(Beginning of Source material)

(** * The hyper-parameter tuning notebook of scikit-optimize

    The repository ships one program, [examples/hyperparameter-optimisation.ipynb].
    This development embeds it twice:

    - [Syntax] and [Program] hold the code cells as an abstract syntax tree,
      statement for statement, so that properties of the program text (which
      functions are imported and called, with which keywords) are computed
      from it;
    - [Notebook] holds the functions the cells define ([objective], [space],
      the convergence curves) as Rocq functions over Python values.

    The optimisers the notebook calls ([gp_minimize], [forest_minimize],
    [dummy_minimize]) are not part of the sources at hand; module [Smbo]
    models them from the specification.

    Python floats are modelled by exact rationals ([Q]): rounding, NaN and
    infinities are outside the model. *)

From Stdlib Require Import ZArith QArith Qround Qminmax Qabs Lqa.
From stdpp Require Import base option list strings gmap.

Local Open Scope string_scope.
Local Open Scope list_scope.

(** ** Python values *)

Inductive value : Type :=
| VInt (z : Z)
| VFloat (q : Q)
| VStr (s : string).

#[global] Instance value_inhabited : Inhabited value := populate (VInt 0).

(End of Source material)

Your assignment
Scan the material for lines with the word "values", and copy each line you find.

Response to the task
      the convergence curves) as Rocq functions over Python values.
(** ** Python values *)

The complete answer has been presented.